▶ GOAL OF THE EXERCISE
Every line of the data is to be transcribed without error.

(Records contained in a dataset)

------------

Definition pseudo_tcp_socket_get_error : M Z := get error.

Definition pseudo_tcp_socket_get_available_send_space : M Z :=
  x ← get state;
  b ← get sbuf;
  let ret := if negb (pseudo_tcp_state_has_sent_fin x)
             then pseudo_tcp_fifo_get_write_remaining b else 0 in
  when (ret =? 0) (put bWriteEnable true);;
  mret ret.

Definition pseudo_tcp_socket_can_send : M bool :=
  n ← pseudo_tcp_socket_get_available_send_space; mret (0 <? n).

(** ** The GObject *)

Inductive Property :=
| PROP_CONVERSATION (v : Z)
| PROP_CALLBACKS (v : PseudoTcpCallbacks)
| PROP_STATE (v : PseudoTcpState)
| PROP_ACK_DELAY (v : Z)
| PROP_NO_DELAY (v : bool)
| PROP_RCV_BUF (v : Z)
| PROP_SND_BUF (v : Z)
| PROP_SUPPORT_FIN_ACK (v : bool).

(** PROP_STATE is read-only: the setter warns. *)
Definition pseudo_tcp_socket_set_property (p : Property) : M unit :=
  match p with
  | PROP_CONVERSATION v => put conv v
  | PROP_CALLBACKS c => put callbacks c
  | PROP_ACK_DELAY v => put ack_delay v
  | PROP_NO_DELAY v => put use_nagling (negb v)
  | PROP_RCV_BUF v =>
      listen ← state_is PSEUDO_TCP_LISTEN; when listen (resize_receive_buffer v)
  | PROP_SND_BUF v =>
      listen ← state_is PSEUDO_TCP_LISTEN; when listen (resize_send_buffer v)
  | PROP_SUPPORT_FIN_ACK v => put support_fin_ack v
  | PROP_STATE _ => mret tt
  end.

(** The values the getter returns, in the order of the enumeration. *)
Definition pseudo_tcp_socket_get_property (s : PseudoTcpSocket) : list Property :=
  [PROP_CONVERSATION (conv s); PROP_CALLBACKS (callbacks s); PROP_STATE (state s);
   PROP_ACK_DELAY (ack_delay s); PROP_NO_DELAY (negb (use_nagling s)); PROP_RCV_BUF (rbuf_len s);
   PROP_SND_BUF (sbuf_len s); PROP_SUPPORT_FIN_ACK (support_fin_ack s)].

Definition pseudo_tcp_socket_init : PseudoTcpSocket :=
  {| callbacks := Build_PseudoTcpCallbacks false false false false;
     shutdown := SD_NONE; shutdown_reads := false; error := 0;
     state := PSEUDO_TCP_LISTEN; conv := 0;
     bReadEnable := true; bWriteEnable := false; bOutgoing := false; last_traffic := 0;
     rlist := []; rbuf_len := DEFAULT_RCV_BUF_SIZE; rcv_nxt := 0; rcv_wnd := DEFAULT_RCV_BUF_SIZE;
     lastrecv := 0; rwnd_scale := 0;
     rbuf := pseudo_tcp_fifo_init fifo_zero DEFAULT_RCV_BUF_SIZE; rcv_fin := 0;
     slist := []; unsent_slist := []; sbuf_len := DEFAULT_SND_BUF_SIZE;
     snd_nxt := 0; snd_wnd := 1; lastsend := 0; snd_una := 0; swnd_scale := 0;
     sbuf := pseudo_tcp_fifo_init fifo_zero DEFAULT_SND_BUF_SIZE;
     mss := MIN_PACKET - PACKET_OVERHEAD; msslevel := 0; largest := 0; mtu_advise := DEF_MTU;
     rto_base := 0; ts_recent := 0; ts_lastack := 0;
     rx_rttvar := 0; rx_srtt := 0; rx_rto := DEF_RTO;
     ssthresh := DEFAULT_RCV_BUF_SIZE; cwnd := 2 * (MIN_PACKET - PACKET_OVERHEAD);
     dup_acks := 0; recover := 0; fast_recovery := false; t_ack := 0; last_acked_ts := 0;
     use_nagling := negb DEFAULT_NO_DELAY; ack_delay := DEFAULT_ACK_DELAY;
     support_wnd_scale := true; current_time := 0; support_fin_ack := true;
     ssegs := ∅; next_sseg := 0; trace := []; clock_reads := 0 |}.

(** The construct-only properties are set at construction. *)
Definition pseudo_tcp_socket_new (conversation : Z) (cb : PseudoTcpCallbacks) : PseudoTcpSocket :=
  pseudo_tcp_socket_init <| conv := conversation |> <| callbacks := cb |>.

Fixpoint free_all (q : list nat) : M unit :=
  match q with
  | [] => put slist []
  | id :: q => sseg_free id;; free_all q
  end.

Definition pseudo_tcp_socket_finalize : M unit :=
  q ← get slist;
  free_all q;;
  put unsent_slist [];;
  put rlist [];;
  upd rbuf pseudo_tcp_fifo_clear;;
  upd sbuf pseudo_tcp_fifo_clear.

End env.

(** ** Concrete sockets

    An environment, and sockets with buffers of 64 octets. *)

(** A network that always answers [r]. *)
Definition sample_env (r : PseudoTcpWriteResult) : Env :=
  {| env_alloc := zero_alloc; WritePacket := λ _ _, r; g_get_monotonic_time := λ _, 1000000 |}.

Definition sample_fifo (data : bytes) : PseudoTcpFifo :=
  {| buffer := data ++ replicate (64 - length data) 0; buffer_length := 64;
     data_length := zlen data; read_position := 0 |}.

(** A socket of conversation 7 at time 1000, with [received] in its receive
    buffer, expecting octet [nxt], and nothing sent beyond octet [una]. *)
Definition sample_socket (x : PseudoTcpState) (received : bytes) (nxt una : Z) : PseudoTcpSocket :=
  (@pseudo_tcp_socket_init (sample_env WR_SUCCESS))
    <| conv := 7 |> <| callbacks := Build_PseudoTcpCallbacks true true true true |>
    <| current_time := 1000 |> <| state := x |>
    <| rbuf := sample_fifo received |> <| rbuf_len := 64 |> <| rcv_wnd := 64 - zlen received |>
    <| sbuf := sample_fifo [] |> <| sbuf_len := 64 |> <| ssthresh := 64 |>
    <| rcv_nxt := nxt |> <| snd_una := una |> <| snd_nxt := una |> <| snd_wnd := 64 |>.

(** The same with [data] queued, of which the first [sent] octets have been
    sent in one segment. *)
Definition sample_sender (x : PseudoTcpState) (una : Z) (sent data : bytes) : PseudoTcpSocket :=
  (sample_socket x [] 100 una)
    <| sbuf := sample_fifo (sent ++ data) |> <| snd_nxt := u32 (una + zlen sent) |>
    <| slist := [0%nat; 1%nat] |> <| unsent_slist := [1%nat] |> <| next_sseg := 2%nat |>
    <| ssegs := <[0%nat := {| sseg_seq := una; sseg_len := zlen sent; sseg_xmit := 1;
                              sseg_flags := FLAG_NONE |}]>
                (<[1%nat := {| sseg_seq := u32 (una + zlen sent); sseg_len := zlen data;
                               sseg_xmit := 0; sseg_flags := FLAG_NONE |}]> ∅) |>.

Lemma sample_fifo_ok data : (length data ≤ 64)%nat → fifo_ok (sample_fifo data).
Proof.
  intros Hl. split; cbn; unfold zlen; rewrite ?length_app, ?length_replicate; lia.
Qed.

------------

▶ WRITTEN SOLUTION
Definition pseudo_tcp_socket_get_error : M Z := get error.

Definition pseudo_tcp_socket_get_available_send_space : M Z :=
  x ← get state;
  b ← get sbuf;
  let ret := if negb (pseudo_tcp_state_has_sent_fin x)
             then pseudo_tcp_fifo_get_write_remaining b else 0 in
  when (ret =? 0) (put bWriteEnable true);;
  mret ret.

Definition pseudo_tcp_socket_can_send : M bool :=
  n ← pseudo_tcp_socket_get_available_send_space; mret (0 <? n).

(** ** The GObject *)

Inductive Property :=
| PROP_CONVERSATION (v : Z)
| PROP_CALLBACKS (v : PseudoTcpCallbacks)
| PROP_STATE (v : PseudoTcpState)
| PROP_ACK_DELAY (v : Z)
| PROP_NO_DELAY (v : bool)
| PROP_RCV_BUF (v : Z)
| PROP_SND_BUF (v : Z)
| PROP_SUPPORT_FIN_ACK (v : bool).

(** PROP_STATE is read-only: the setter warns. *)
Definition pseudo_tcp_socket_set_property (p : Property) : M unit :=
  match p with
  | PROP_CONVERSATION v => put conv v
  | PROP_CALLBACKS c => put callbacks c
  | PROP_ACK_DELAY v => put ack_delay v
  | PROP_NO_DELAY v => put use_nagling (negb v)
  | PROP_RCV_BUF v =>
      listen ← state_is PSEUDO_TCP_LISTEN; when listen (resize_receive_buffer v)
  | PROP_SND_BUF v =>
      listen ← state_is PSEUDO_TCP_LISTEN; when listen (resize_send_buffer v)
  | PROP_SUPPORT_FIN_ACK v => put support_fin_ack v
  | PROP_STATE _ => mret tt
  end.

(** The values the getter returns, in the order of the enumeration. *)
Definition pseudo_tcp_socket_get_property (s : PseudoTcpSocket) : list Property :=
  [PROP_CONVERSATION (conv s); PROP_CALLBACKS (callbacks s); PROP_STATE (state s);
   PROP_ACK_DELAY (ack_delay s); PROP_NO_DELAY (negb (use_nagling s)); PROP_RCV_BUF (rbuf_len s);
   PROP_SND_BUF (sbuf_len s); PROP_SUPPORT_FIN_ACK (support_fin_ack s)].

Definition pseudo_tcp_socket_init : PseudoTcpSocket :=
  {| callbacks := Build_PseudoTcpCallbacks false false false false;
     shutdown := SD_NONE; shutdown_reads := false; error := 0;
     state := PSEUDO_TCP_LISTEN; conv := 0;
     bReadEnable := true; bWriteEnable := false; bOutgoing := false; last_traffic := 0;
     rlist := []; rbuf_len := DEFAULT_RCV_BUF_SIZE; rcv_nxt := 0; rcv_wnd := DEFAULT_RCV_BUF_SIZE;
     lastrecv := 0; rwnd_scale := 0;
     rbuf := pseudo_tcp_fifo_init fifo_zero DEFAULT_RCV_BUF_SIZE; rcv_fin := 0;
     slist := []; unsent_slist := []; sbuf_len := DEFAULT_SND_BUF_SIZE;
     snd_nxt := 0; snd_wnd := 1; lastsend := 0; snd_una := 0; swnd_scale := 0;
     sbuf := pseudo_tcp_fifo_init fifo_zero DEFAULT_SND_BUF_SIZE;
     mss := MIN_PACKET - PACKET_OVERHEAD; msslevel := 0; largest := 0; mtu_advise := DEF_MTU;
     rto_base := 0; ts_recent := 0; ts_lastack := 0;
     rx_rttvar := 0; rx_srtt := 0; rx_rto := DEF_RTO;
     ssthresh := DEFAULT_RCV_BUF_SIZE; cwnd := 2 * (MIN_PACKET - PACKET_OVERHEAD);
     dup_acks := 0; recover := 0; fast_recovery := false; t_ack := 0; last_acked_ts := 0;
     use_nagling := negb DEFAULT_NO_DELAY; ack_delay := DEFAULT_ACK_DELAY;
     support_wnd_scale := true; current_time := 0; support_fin_ack := true;
     ssegs := ∅; next_sseg := 0; trace := []; clock_reads := 0 |}.

(** The construct-only properties are set at construction. *)
Definition pseudo_tcp_socket_new (conversation : Z) (cb : PseudoTcpCallbacks) : PseudoTcpSocket :=
  pseudo_tcp_socket_init <| conv := conversation |> <| callbacks := cb |>.

Fixpoint free_all (q : list nat) : M unit :=
  match q with
  | [] => put slist []
  | id :: q => sseg_free id;; free_all q
  end.

Definition pseudo_tcp_socket_finalize : M unit :=
  q ← get slist;
  free_all q;;
  put unsent_slist [];;
  put rlist [];;
  upd rbuf pseudo_tcp_fifo_clear;;
  upd sbuf pseudo_tcp_fifo_clear.

End env.

(** ** Concrete sockets

    An environment, and sockets with buffers of 64 octets. *)

(** A network that always answers [r]. *)
Definition sample_env (r : PseudoTcpWriteResult) : Env :=
  {| env_alloc := zero_alloc; WritePacket := λ _ _, r; g_get_monotonic_time := λ _, 1000000 |}.

Definition sample_fifo (data : bytes) : PseudoTcpFifo :=
  {| buffer := data ++ replicate (64 - length data) 0; buffer_length := 64;
     data_length := zlen data; read_position := 0 |}.

(** A socket of conversation 7 at time 1000, with [received] in its receive
    buffer, expecting octet [nxt], and nothing sent beyond octet [una]. *)
Definition sample_socket (x : PseudoTcpState) (received : bytes) (nxt una : Z) : PseudoTcpSocket :=
  (@pseudo_tcp_socket_init (sample_env WR_SUCCESS))
    <| conv := 7 |> <| callbacks := Build_PseudoTcpCallbacks true true true true |>
    <| current_time := 1000 |> <| state := x |>
    <| rbuf := sample_fifo received |> <| rbuf_len := 64 |> <| rcv_wnd := 64 - zlen received |>
    <| sbuf := sample_fifo [] |> <| sbuf_len := 64 |> <| ssthresh := 64 |>
    <| rcv_nxt := nxt |> <| snd_una := una |> <| snd_nxt := una |> <| snd_wnd := 64 |>.

(** The same with [data] queued, of which the first [sent] octets have been
    sent in one segment. *)
Definition sample_sender (x : PseudoTcpState) (una : Z) (sent data : bytes) : PseudoTcpSocket :=
  (sample_socket x [] 100 una)
    <| sbuf := sample_fifo (sent ++ data) |> <| snd_nxt := u32 (una + zlen sent) |>
    <| slist := [0%nat; 1%nat] |> <| unsent_slist := [1%nat] |> <| next_sseg := 2%nat |>
    <| ssegs := <[0%nat := {| sseg_seq := una; sseg_len := zlen sent; sseg_xmit := 1;
                              sseg_flags := FLAG_NONE |}]>
                (<[1%nat := {| sseg_seq := u32 (una + zlen sent); sseg_len := zlen data;
                               sseg_xmit := 0; sseg_flags := FLAG_NONE |}]> ∅) |>.

Lemma sample_fifo_ok data : (length data ≤ 64)%nat → fifo_ok (sample_fifo data).
Proof.
  intros Hl. split; cbn; unfold zlen; rewrite ?length_app, ?length_replicate; lia.
Qed.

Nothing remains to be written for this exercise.